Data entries
★ ★ ★

(** The ids of the nodes are pairwise different, so the dictionary
    [nodes] has one entry per element of [NODE_IDS], in that order. *)
Lemma gen_node_ids_NoDup n : NoDup (gen_node_ids n).
Proof.
  unfold gen_node_ids. apply NoDup_fmap_2_strong; [|apply NoDup_seq].
  intros i j _ _.
  destruct (Nat.ltb_spec i 26), (Nat.ltb_spec j 26); intros Heq.
  - injection Heq as Heq.
    apply (f_equal Ascii.nat_of_ascii) in Heq.
    rewrite !Ascii.nat_ascii_embedding in Heq by lia. lia.
  - discriminate Heq.
  - discriminate Heq.
  - apply (inj (String.app "Node")) in Heq. by apply (inj pretty) in Heq.
Qed.

(** Delivering votes to a node appends each to the list of its own
    proposal id. *)
Lemma votes_for_deliver votes nd k :
  votes_for (received_votes (foldl record_vote nd votes)) k =
  votes_for (received_votes nd) k
    ++ filter (λ vote, proposal_id (proposal vote) = k) votes.
Proof.
  revert nd. induction votes as [|vote votes IH]; intros nd; simpl.
  - by rewrite app_nil_r.
  - rewrite IH, votes_for_record_vote, filter_cons.
    destruct (decide (k = proposal_id (proposal vote))) as [->|Hk].
    + rewrite decide_True by done. by rewrite <-app_assoc.
    + by rewrite decide_False by done.
Qed.

Lemma node_id_deliver votes nd : node_id (foldl record_vote nd votes) = node_id nd.
Proof. revert nd. induction votes as [|vote votes IH]; intros nd; simpl; [done|]. by rewrite IH. Qed.

Section DriverFacts.

Variable sha256_hexdigest : string → string.

Local Abbreviation signed_vote := (signed_vote sha256_hexdigest).
Local Abbreviation voting := (voting sha256_hexdigest).
Local Abbreviation attack_round := (attack_round sha256_hexdigest).

Lemma nodes_voting p targets w :
  nodes (voting p targets w) =
  (λ nd, foldl record_vote nd (signed_vote p <$> targets)) <$> nodes w.
Proof.
  revert w. induction targets as [|v targets IH]; intros w; simpl.
  - by rewrite list_fmap_id.
  - unfold voting in *. rewrite IH. unfold cast_vote. simpl.
    by rewrite <-!list_fmap_compose.
Qed.

Lemma filter_signed_votes p targets k :
  filter (λ vote, proposal_id (proposal vote) = k) (signed_vote p <$> targets) =
  if decide (proposal_id p = k) then signed_vote p <$> targets else [].
Proof.
  induction targets as [|v targets IH]; [by case_decide|].
  rewrite fmap_cons, filter_cons, IH. simpl. by case_decide.
Qed.

(** After the two voting loops of the attack round, a node that started
    empty holds one vote per target under the id of each proposal. *)
Lemma length_votes_after_attack nid view leader targetsA targetsB :
  let propA := mkProposal "X" "GENESIS" view leader in
  let propB := mkProposal "Y" "GENESIS" view leader in
  let nd := foldl record_vote
              (foldl record_vote (NodeState_init nid) (signed_vote propA <$> targetsA))
              (signed_vote propB <$> targetsB) in
  length (votes_for (received_votes nd) (proposal_id propA)) = length targetsA
  ∧ length (votes_for (received_votes nd) (proposal_id propB)) = length targetsB.
Proof.
  intros propA propB nd. unfold nd.
  assert (proposal_id propA ≠ proposal_id propB) as Hne.
  { by apply proposal_id_block_ne. }
  assert (∀ k, votes_for (received_votes (NodeState_init nid)) k = []) as Hempty.
  { intros k. unfold votes_for. simpl. by rewrite lookup_empty. }
  rewrite !votes_for_deliver, !filter_signed_votes, !Hempty.
  repeat case_decide; try done; try congruence.
  by rewrite ?app_nil_l, ?app_nil_r, !length_fmap.
Qed.

(** A node short of votes for every polled proposal returns no QC and
    is left as it is. *)
Lemma body_try_form_qc_short ps Q nd :
  Forall (λ p, Z.of_nat (length (votes_for (received_votes nd) (proposal_id p))) < Q) ps →
  (body_try_form_qc ps Q nd).1 = ([], nd).
Proof.
  unfold body_try_form_qc.
  cut (∀ cs, Forall (λ p, Z.of_nat (length (votes_for (received_votes nd)
                                               (proposal_id p))) < Q) ps →
         (foldl (λ acc p, let '(qcs, nd, cs) := acc in
                          let '(qc, nd') := try_form_qc nd p Q in
                          (qcs ++ option_list qc, nd', cs ++ [CallTryFormQC p Q]))
                ([], nd, cs) ps).1 = ([], nd)).
  { intros Hcut. apply Hcut. }
  induction ps as [|p ps IH]; intros cs Hshort; simpl; [done|].
  apply Forall_cons in Hshort as [Hp Hps].
  rewrite try_form_qc_None by done. simpl. by apply IH.
Qed.

Lemma for_each_node_short ps Q w :
  Forall (λ nd, Forall (λ p, Z.of_nat (length (votes_for (received_votes nd)
                                                  (proposal_id p))) < Q) ps)
         (nodes w) →
  (for_each_node (body_try_form_qc ps Q) w).1 = []
  ∧ nodes (for_each_node (body_try_form_qc ps Q) w).2 = nodes w.
Proof.
  intros Hshort. rewrite for_each_node_qcs, for_each_node_nodes.
  induction Hshort as [|nd nds Hnd _ [IHq IHn]]; simpl; [done|].
  rewrite (body_try_form_qc_short ps Q nd Hnd). simpl.
  split; [done|]. by f_equal.
Qed.

(** C1. Quorum safety of the attack round: for any set of validators,
    any fault bound [f] with [Q = 2f+1], and any two groups of targets
    each smaller than [Q], once each target has cast its one vote for
    the proposal it was shown and every vote has reached every node, no
    call of [try_form_qc] returns a QC (the list [qcs] of the driver is
    empty), and at every node [try_form_qc] returns [None] for X and
    for Y. *)
Theorem split_vote_forms_no_qc (ids targetsA targetsB : list string)
    (view : Z) (leader : string) (f : nat) :
  let Q := 2 * Z.of_nat f + 1 in
  Z.of_nat (length targetsA) < Q →
  Z.of_nat (length targetsB) < Q →
  ∃ w,
    let propA := mkProposal "X" "GENESIS" view leader in
    let propB := mkProposal "Y" "GENESIS" view leader in
    attack_round view leader targetsA targetsB Q
      (mkWorld (NodeState_init <$> ids) [] [] []) = (propA, propB, [], w)
    ∧ node_id <$> nodes w = ids
    ∧ Forall (λ nd, (try_form_qc nd propA Q).1 = None
                    ∧ (try_form_qc nd propB Q).1 = None) (nodes w).
Proof.
  intros Q HA HB. unfold attack_round, new_proposal. cbv beta zeta iota.
  set (propA := mkProposal "X" "GENESIS" view leader).
  set (propB := mkProposal "Y" "GENESIS" view leader).
  set (w1 := voting propB targetsB (voting propA targetsA _)).
  assert (nodes w1 =
          (λ nid, foldl record_vote
                    (foldl record_vote (NodeState_init nid)
                           (signed_vote propA <$> targetsA))
                    (signed_vote propB <$> targetsB)) <$> ids) as Hnodes.
  { unfold w1. rewrite !nodes_voting. simpl. by rewrite <-!list_fmap_compose. }
  assert (Forall (λ nd, Forall (λ p, Z.of_nat (length (votes_for (received_votes nd)
                                                          (proposal_id p))) < Q)
                               [propA; propB]) (nodes w1)) as Hshort.
  { rewrite Hnodes. apply Forall_fmap, Forall_true. intros nid. simpl.
    destruct (length_votes_after_attack nid view leader targetsA targetsB)
      as [HlenA HlenB].
    repeat apply Forall_cons_2; [| |apply Forall_nil_2].
    - fold propA propB in HlenA. rewrite HlenA. lia.
    - fold propA propB in HlenB. rewrite HlenB. lia. }
  destruct (for_each_node_short [propA; propB] Q w1 Hshort) as [Hq Hn].
  destruct (for_each_node (body_try_form_qc [propA; propB] Q) w1) as [qcs w2].
  simpl in Hq, Hn. subst qcs. exists w2. split; [done|]. rewrite Hn. split.
  - rewrite Hnodes, <-list_fmap_compose. rewrite <-(list_fmap_id ids) at 2.
    apply list_fmap_ext. intros _ nid _. simpl.
    by rewrite !node_id_deliver.
  - eapply Forall_impl; [exact Hshort|]. intros nd Hnd. simpl.
    apply Forall_cons in Hnd as [HpA Hnd]. apply Forall_cons in Hnd as [HpB _].
    by rewrite !try_form_qc_None.
Qed.

End DriverFacts.

Lemma split_vote_forms_no_qc_witness :
  ∃ w,
    attack_round (λ _, "9f86d081884c7d65") 1 "A" ["A"; "B"; "C"] ["D"; "E"; "F"; "G"] 5
      (mkWorld (NodeState_init <$> gen_node_ids 7) [] [] [])
    = (mkProposal "X" "GENESIS" 1 "A", mkProposal "Y" "GENESIS" 1 "A", [], w)
    ∧ node_id <$> nodes w = gen_node_ids 7
    ∧ Forall (λ nd, (try_form_qc nd (mkProposal "X" "GENESIS" 1 "A") 5).1 = None
                    ∧ (try_form_qc nd (mkProposal "Y" "GENESIS" 1 "A") 5).1 = None)
             (nodes w).
Proof.
  apply (split_vote_forms_no_qc (λ _, "9f86d081884c7d65") (gen_node_ids 7)
           ["A"; "B"; "C"] ["D"; "E"; "F"; "G"] 1 "A" 2); simpl; lia.
Defined.

Lemma run_summary_7_2 sha faulty_leader :
  let qcZ := mkQC (mkProposal "Z" "GENESIS" 2 "B") ["A"; "B"; "C"; "D"; "E"] in
  run_summary (run_simulation sha 7 2 faulty_leader "Equivocation (split proposals)")
  = Some ([], [], replicate 7 qcZ,
          (λ nid, (nid, ["Z"], [], Some qcZ)) <$> ["A"; "B"; "C"; "D"; "E"; "F"; "G"]).
Proof.
  unfold run_simulation.
  destruct (String.eqb faulty_leader "None"); vm_compute; reflexivity.
Qed.

(** C8. The equivocation scenario with N = 7, f = 2 (Q = 5), whoever the
    chosen leader is: the run ends normally; no QC forms for X or Y; no
    node holds any evidence and none is collected; every one of the seven
    nodes forms a QC for Z (with the five voters A to E) and keeps it as
    its highest QC; and the committed list of every node is exactly [Z]. *)
Theorem equivocation_scenario_N7_f2 (sha : string → string) (faulty_leader : string) :
  ∃ d w,
    run_simulation sha 7 2 faulty_leader "Equivocation (split proposals)"
    = Some (Some d, w)
    ∧ demo_qcs d = []
    ∧ demo_evidence d = ∅
    ∧ demo_qcs_z d
      = replicate 7 (mkQC (mkProposal "Z" "GENESIS" 2 "B") ["A"; "B"; "C"; "D"; "E"])
    ∧ node_id <$> nodes w = ["A"; "B"; "C"; "D"; "E"; "F"; "G"]
    ∧ Forall (λ nd, committed nd = ["Z"]
                    ∧ evidence nd = ∅
                    ∧ highest_qc nd
                      = Some (mkQC (mkProposal "Z" "GENESIS" 2 "B")
                                   ["A"; "B"; "C"; "D"; "E"]))
             (nodes w).
Proof.
  pose proof (run_summary_7_2 sha faulty_leader) as Hsum.
  destruct (run_simulation sha 7 2 faulty_leader "Equivocation (split proposals)")
    as [[[d|] w]|]; simpl in Hsum; [|done..].
  injection Hsum as Hqcs Hev Hqcsz Hnodes.
  exists d, w. split_and!; [done|done| |done| |].
  - apply leibniz_equiv. by apply elements_empty_inv.
  - apply (f_equal (fmap (λ x, x.1.1.1))) in Hnodes.
    by rewrite <-list_fmap_compose in Hnodes.
  - apply Forall_forall. intros nd Hnd.
    apply (list_elem_of_fmap_2
             (λ nd, (node_id nd, committed nd, elements (evidence nd), highest_qc nd)))
      in Hnd.
    rewrite Hnodes in Hnd.
    assert (committed nd = ["Z"] ∧ elements (evidence nd) = []
            ∧ highest_qc nd
              = Some (mkQC (mkProposal "Z" "GENESIS" 2 "B") ["A"; "B"; "C"; "D"; "E"]))
      as (Hc & He & Hh).
    { repeat (apply elem_of_cons in Hnd as [Hnd|Hnd]; [by injection Hnd|]).
      by apply elem_of_nil in Hnd. }
    split_and!; [done| |done].
    apply leibniz_equiv. by apply elements_empty_inv.
Qed.
(** * Highcharts indicators, 3D renderer paths and grid axis: a shallow embedding

    The development follows the TypeScript sources:

    - [indicators.src.ts] (SMA), [stochastic.src.ts], [dema.src.ts],
      [tema.src.ts], [ppo.src.ts]: technical indicators;
    - [parts-3d/SVGRenderer.ts]: [face3d], [cuboidPath], [arc3dPath];
    - [parts-gantt/GridAxis.ts]: [isOuterAxis] and the
      [afterGetLabelPosition] handler of [Tick]; further on
      [getMaxLabelDimensions], the [afterTickSize] and [trimTicks] handlers,
      the column axes of [onGridAxisAfterInit] and the tick positioner of a
      linked axis;
    - [parts-3d/SVGRenderer.ts], further on: [toLineSegments], [polyhedron],
      [curveTo], the paths of [arc3dPath] and the animation of [arc3d];
    - [modules/variwide.src.ts]: [processData], [postTranslate],
      [translate] and [Tick.prototype.postTranslate];
    - [indicators.src.ts]: [requireIndicators];
    - [export-data.src.ts]: [htmlencode] and [getCSV].

    JavaScript numbers are modelled as exact rationals ([Q]) in the
    indicator, face and grid code, and as real numbers ([R]) in the arc code,
    which needs [Math.PI].  IEEE-754 rounding, [NaN] and the infinities are
    outside these models: a read that JavaScript answers with [undefined] is
    answered with [0], and so is a division by zero.  The theorems on
    computed values state the shape of the data (parallel arrays, OHLC rows,
    a window whose highest high exceeds its lowest low) under which the
    source reads inside its arrays and divides by a non-zero number.

    The running sum of [SMAIndicator.getValues] keeps its rounding errors
    from one window to the next, so the values of SMA are settled on a
    second model of the same function in IEEE-754 double precision
    ([SMAIndicator64], over the primitive binary64 numbers), where a read
    answered with [undefined] is [NaN].

    Periods, indexes and loop counters are natural numbers.  The periods of
    the indicators are positive; a difference the source takes between
    counters is written so that it is the same in the naturals as in the
    integers. *)

From Stdlib Require Import List Arith ZArith QArith Qround Qabs Qminmax Qpower.
From Stdlib Require Import Lia Bool.
From Stdlib Require Import Reals Lra.
From Stdlib Require Ascii String.
From Stdlib Require Floats Uint63.
Import ListNotations.

(* ================================================================== *)
(** * Part I: definitions *)
(* ================================================================== *)

(** ** JavaScript values shared by the indicators *)

Module JS.

Local Open Scope Q_scope.

(** An entry of [series.yData]: a number, or an array of numbers and
    [null]s (an OHLC row, or a [[K, D]] row of the stochastic indicator). *)
Inductive yval : Type :=
| YNum (q : Q)
| YArr (row : list (option Q)).

(** [U.isArray(yVal[0])]. *)
Definition isArray (v : option yval) : bool :=
  match v with
  | Some (YArr _) => true
  | _ => false
  end.

(** A nullable number used in arithmetic: [null] counts as [0]. *)
Definition toNumber (v : option Q) : Q :=
  match v with
  | Some q => q
  | None => 0
  end.

(** [row[k]] read as a number. *)
Definition rowAt (row : list (option Q)) (k : nat) : Q :=
  match nth_error row k with
  | Some v => toNumber v
  | None => 0
  end.

(** [index < 0 ? v : v[index]] for an entry [v] that is present. *)
Definition pickIndex (index : Z) (v : yval) : Q :=
  if (index <? 0)%Z then
    match v with
    | YNum q => q
    | YArr _ => 0
    end
  else
    match v with
    | YNum _ => 0
    | YArr row => rowAt row (Z.to_nat index)
    end.

(** [index < 0 ? yVal[i] : yVal[i][index]]. *)
Definition yAt (index : Z) (yVal : list yval) (i : nat) : Q :=
  match nth_error yVal i with
  | Some v => pickIndex index v
  | None => 0
  end.

(** The read [index < 0 ? v : v[index]] stays inside the data: [v] is a
    number when [index] is negative, and otherwise an array that has an
    entry at [index]. *)
Definition readableAt (index : Z) (v : yval) : Prop :=
  match v with
  | YNum _ => (index < 0)%Z
  | YArr row => (0 <= index)%Z /\ (Z.to_nat index < length row)%nat
  end.

(** An OHLC row: an array of four numbers. *)
Definition isOhlcRow (v : yval) : Prop :=
  exists o h l c, v = YArr [Some o; Some h; Some l; Some c].

(** [xVal[i]]. *)
Definition xAt (xVal : list Q) (i : nat) : Q := nth i xVal 0.

(** [params.index ? params.index : 0]. *)
Definition indexOrZero (index : option nat) : Z :=
  match index with
  | Some k => Z.of_nat k
  | None => 0%Z
  end.

(** [Math.round]: the nearest integer, halves going up. *)
Definition round (q : Q) : Z := Qfloor (q + (1 # 2)).

End JS.

(** ** SMA in exact arithmetic: [SMAIndicator.getValues]

    The loop with its numbers read as rationals: the counts, the dates and
    a call on a single window are the same as in double precision (see
    [SMAIndicator64] for the values of a running sum). *)

Module SMAIndicator.

Import JS.
Local Open Scope Q_scope.

Record Series : Type := mkSeries {
  xData : list Q;
  yData : list yval
}.

Record Params : Type := mkParams {
  period : nat;
  index : option nat
}.

(** The object [{values, xData, yData}] a successful call returns. *)
Record Values : Type := mkValues {
  values : list (Q * Q);
  outX : list Q;
  outY : list Q
}.

(** The variables the main loop updates: [sum], [SMA], [xData], [yData]. *)
Record Loop : Type := mkLoop {
  sum : Q;
  SMA : list (Q * Q);
  accX : list Q;
  accY : list Q
}.

(** [period] as a number. *)
Definition num (n : nat) : Q := inject_Z (Z.of_nat n).

(** The [while (range < period - 1)] loop: [sum] after it. *)
Definition accumulate (idx : Z) (yVal : list yval) (period : nat) : Q :=
  fold_left (fun s range => s + yAt idx yVal range) (seq 0 (period - 1)) 0.

(** One turn of [for (i = range; i < yValLen; i++)]. *)
Definition step (period range : nat) (idx : Z) (xVal : list Q)
    (yVal : list yval) (st : Loop) (i : nat) : Loop :=
  let sum1 := sum st + yAt idx yVal i in
  let SMAPoint := (xAt xVal i, sum1 / num period) in
  {| sum := sum1 - yAt idx yVal (i - range);
     SMA := SMA st ++ [SMAPoint];
     accX := accX st ++ [fst SMAPoint];
     accY := accY st ++ [snd SMAPoint] |}.

(** [index] after "Switch index for OHLC / Candlestick / Arearange":
    [-1], or [params.index ? params.index : 0] when [yVal[0]] is an array. *)
Definition switchIndex (yVal : list yval) (index : option nat) : Z :=
  if isArray (nth_error yVal 0) then indexOrZero index else (-1)%Z.

(** [getValues(series, params)]; [None] is the value [false]. *)
Definition getValues (series : Series) (params : Params) : option Values :=
  let period := period params in
  let xVal := xData series in
  let yVal := yData series in
  let yValLen := length yVal in
  if (length xVal <? period)%nat then None
  else
    let idx := switchIndex yVal (index params) in
    let range := (period - 1)%nat in
    let st0 := {| sum := accumulate idx yVal period;
                  SMA := []; accX := []; accY := [] |} in
    let st := fold_left (step period range idx xVal yVal)
                        (seq range (yValLen - range)) st0 in
    Some {| values := SMA st; outX := accX st; outY := accY st |}.

End SMAIndicator.

(** ** The words of the claims: sums, means and windows *)

Module Spec.

Local Open Scope Q_scope.

Definition Qsum (l : list Q) : Q := fold_right Qplus 0 l.

(** The arithmetic mean of a list of numbers. *)
Definition mean (l : list Q) : Q := Qsum l / inject_Z (Z.of_nat (length l)).

(** The [len] consecutive entries of [l] that start at position [from]. *)
Definition window (len from : nat) (l : list Q) : list Q :=
  firstn len (skipn from l).

(** Two lists of numbers that agree entry by entry as rationals. *)
Definition sameNumbers (l1 l2 : list Q) : Prop := Forall2 Qeq l1 l2.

★ ★ ★

- [WHAT YOU NEED TO DO]
Copy only this part of the entries above: the line with "w).2 = nodes w.", the line with "Theorem split_vote_forms_no_qc (ids", and the lines between, all exactly as written.

- [ANSWER SECTION]
  ∧ nodes (for_each_node (body_try_form_qc ps Q) w).2 = nodes w.
Proof.
  intros Hshort. rewrite for_each_node_qcs, for_each_node_nodes.
  induction Hshort as [|nd nds Hnd _ [IHq IHn]]; simpl; [done|].
  rewrite (body_try_form_qc_short ps Q nd Hnd). simpl.
  split; [done|]. by f_equal.
Qed.

(** C1. Quorum safety of the attack round: for any set of validators,
    any fault bound [f] with [Q = 2f+1], and any two groups of targets
    each smaller than [Q], once each target has cast its one vote for
    the proposal it was shown and every vote has reached every node, no
    call of [try_form_qc] returns a QC (the list [qcs] of the driver is
    empty), and at every node [try_form_qc] returns [None] for X and
    for Y. *)
Theorem split_vote_forms_no_qc (ids targetsA targetsB : list string)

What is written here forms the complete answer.